[TASK BRIEF] Filter the data for lines with the word "source", then copy every line so identified.

-------------------------

(* ===== verification/Misc.v ===== *)
(** * Helpers of the loader (stage-1/loadermisc.c, stage-1/copy.c)

    Copying files and directories, reading a line, comparing versions, and the
    size of the memory. *)

From S2P Require Import Prelude CLib Sys Cpio Host.

(** ** Versions *)

Definition isalpha (c : Z) : bool := ((65 <=? c) && (c <=? 90)) || ((97 <=? c) && (c <=? 122)).
Definition isalnum (c : Z) : bool := isalpha c || isdigit c.
(** [while ( *s && p( *s)) s++;]: what was passed and the rest. *)
Fixpoint span (p : Z → bool) (s : bytes) : bytes * bytes :=
  match s with
  | b :: r => if p b then let '(a, t) := span p r in (b :: a, t) else ([], s)
  | [] => ([], [])
  end.
Definition skip_zeros (s : bytes) : bytes := snd (span (Z.eqb 48) s).
Definition sign_of (c : comparison) : Z := match c with Eq => 0 | Lt => -1 | Gt => 1 end.

(** Two segments of the same kind: 0 when they are equal. *)
Definition segment_cmp (isnum : bool) (one two : bytes) : Z :=
  if isnum then
    let one := skip_zeros one in
    let two := skip_zeros two in
    if (length two <? length one)%nat then 1
    else if (length one <? length two)%nat then -1
    else sign_of (strcmp one two)
  else sign_of (strcmp one two).

(** [while ( *one && *two)]; the segments are cut out of the strings and put
    back. *)
Fixpoint vercmp_loop (fuel : nat) (one two : bytes) : outcome Z :=
  match fuel with
  | O => NoFuel
  | S fuel =>
      match one, two with
      | [], [] => Ret 0
      | [], _ => Ret (-1)
      | _, [] => Ret 1
      | _, _ =>
          let one := snd (span (negb ∘ isalnum) one) in
          let two := snd (span (negb ∘ isalnum) two) in
          let isnum := isdigit (default 0 (head one)) in
          let kind := if isnum then isdigit else isalpha in
          let '(seg1, rest1) := span kind one in
          let '(seg2, rest2) := span kind two in
          if bool_decide (seg1 = []) then Ret (-1)
          else if bool_decide (seg2 = []) then Ret (if isnum then 1 else -1)
          else
            let rc := segment_cmp isnum seg1 seg2 in
            if rc =? 0 then vercmp_loop fuel rest1 rest2 else Ret rc
      end
  end.
Definition rpmvercmp (a b : bytes) : outcome Z :=
  if streq a b then Ret 0 else vercmp_loop (S (length a)) a b.
Definition simpleStringCmp (a b : bytes) : outcome Z := rpmvercmp a b.

(** ** Lines *)

(** The buffer is not set at the end of the file. *)
Definition readLine (f : bytes) : outcome (bytes * bytes) :=
  match fgets 1024 f with
  | None => Undef
  | Some (l, r) =>
      match length (until_nul l) with
      | O => Undef
      | S n => Ret (take n l, r)
      end
  end.

Section copy.
Context {W G : Type} `{HostOps W G}.

(** ** Memory *)

(** [while ( *chptr && isdigit( *chptr))] into an int. *)
Fixpoint add_digits (total : Z) (s : bytes) : outcome (Z * bytes) :=
  match s with
  | c :: r =>
      if isdigit c then
        _ ← defined_if (total * 10 + (c - 48) <? 2 ^ 31); add_digits (total * 10 + (c - 48)) r
      else Ret (total, s)
  | [] => Ret (total, [])
  end.
(** [while ( *chptr && !total)]; the line is cut off at its end. *)
Fixpoint meminfo_loop (fuel : nat) (s : bytes) : outcome Z :=
  match fuel with
  | O => NoFuel
  | S fuel =>
      match s with
      | [] => Ret 0
      | _ :: r =>
          if negb (starts_with (str "MemTotal:") s) then meminfo_loop fuel r
          else
            let line := fst (span (negb ∘ Z.eqb 10) r) in
            let start := snd (span (negb ∘ isdigit) line) in
            if bool_decide (start = []) then Ret 0
            else
              '(total, rest) ← add_digits 0 start;
              if total =? 0 then meminfo_loop fuel rest else Ret total
      end
  end.
Definition totalMemory (w : W) : outcome (Z * W) :=
  let '(fd, w) := h_open w (str "/proc/meminfo") in
  match fd with
  | inl _ => Ret (0, w)
  | inr fd =>
      let '(bytesRead, d, w) := h_read w fd 4095 in
      if bytesRead <? 0 then Ret (0, s_close w fd)
      else total ← meminfo_loop (S (length d)) (until_nul d); Ret (total, s_close w fd)
  end.

(** ** Files *)

(** The destination is opened without O_TRUNC. *)
Fixpoint copyFileFd_loop (fuel : nat) (infd outfd : nat) (w : W) : outcome (Z * W) :=
  match fuel with
  | O => NoFuel
  | S fuel =>
      let '(i, buf, w) := h_read w infd 4096 in
      if i <=? 0 then Ret (0, w)
      else
        let '(n, w) := s_write w outfd buf in
        if negb (n =? i) then Ret (1, w) else copyFileFd_loop fuel infd outfd w
  end.
Definition copyFileFd (fuel : nat) (infd : nat) (dest : bytes) (w : W) : outcome (Z * W) :=
  let '(outfd, w) := s_creat w dest 0x1b6 in
  match outfd with
  | inl _ => Ret (1, w)
  | inr outfd => '(rc, w) ← copyFileFd_loop fuel infd outfd w; Ret (rc, s_close w outfd)
  end.
Definition copyFile (fuel : nat) (source dest : bytes) (w : W) : outcome (Z * W) :=
  let '(infd, w) := h_open w source in
  match infd with
  | inl _ => Ret (1, w)
  | inr infd => '(rc, w) ← copyFileFd fuel infd dest w; Ret (rc, s_close w infd)
  end.

(** ** Directories *)

(** [while ((i = read(...)) > 0) i = write(...);] *)
Fixpoint copy_contents (fuel : nat) (fd outfd : nat) (w : W) : outcome W :=
  match fuel with
  | O => NoFuel
  | S fuel =>
      let '(i, buf, w) := h_read w fd 4096 in
      if i <=? 0 then Ret w else let '(_, w) := s_write w outfd buf in copy_contents fuel fd outfd w
  end.
(** A file that is neither a directory nor a symbolic link. *)
Definition copy_plain (fuel : nat) (filespec filespec2 : bytes) (mode : Z) (w : W) : outcome (Z * W) :=
  let '(fd, w) := h_open w filespec in
  match fd with
  | inl _ => Ret (1, w)
  | inr fd =>
      let '(outfd, w) := h_creat_empty w filespec2 in
      match outfd with
      | inl _ => Ret (0, s_close w fd)
      | inr outfd =>
          let w := h_fchmod w outfd (Z.land mode 0xfff) in
          w ← copy_contents fuel fd outfd w;
          Ret (0, s_close (s_close w outfd) fd)
      end
  end.

(** The entries of a directory.  The names are put together in buffers of 256
    bytes; [sb] keeps the last file lstat has found; a link that cannot be read
    has its terminator written in front of the buffer.  [sub] copies a directory
    in it. *)
Fixpoint copy_entries (sub : bytes → bytes → W → outcome (Z * W)) (fuel : nat) (from to : bytes) (names : list bytes)
    (sb : option stat) (w : W) : outcome (Z * W) :=
  match names with
  | [] => Ret (0, w)
  | name :: names =>
      if streq name (str ".") || streq name (str "..") then copy_entries sub fuel from to names sb w
      else
        let filespec := from ++ 47 :: name in
        let filespec2 := to ++ 47 :: name in
        _ ← defined_if (length filespec <? 256)%nat;
        _ ← defined_if (length filespec2 <? 256)%nat;
        let sb := match s_lstat w filespec with inr st => Some st | inl _ => sb end in
        st ← checked sb;
        '(rc, w) ←
          (if S_IS S_IFDIR (st_mode st) then sub filespec filespec2 w
           else if S_IS S_IFLNK (st_mode st) then
             link ← checked (s_readlink w filespec 1023);
             let '(_, w) := s_symlink w link filespec2 in Ret (0, w)
           else copy_plain fuel filespec filespec2 (st_mode st) w);
        if negb (rc =? 0) then Ret (1, w) else copy_entries sub fuel from to names sb w
  end.
(** [depth] bounds the directories inside each other, [fuel] the reads of a file. *)
Fixpoint copyDirectory (depth fuel : nat) (from to : bytes) (w : W) : outcome (Z * W) :=
  match depth with
  | O => NoFuel
  | S depth =>
      let '(_, w) := s_mkdir w to 0x1ed in
      match h_readdir w from with
      | None => Ret (1, w)
      | Some names => copy_entries (copyDirectory depth fuel) fuel from to names None w
      end
  end.
End copy.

-------------------------

[SOLUTION FOR THIS PROBLEM]
Definition copyFile (fuel : nat) (source dest : bytes) (w : W) : outcome (Z * W) :=
  let '(infd, w) := h_open w source in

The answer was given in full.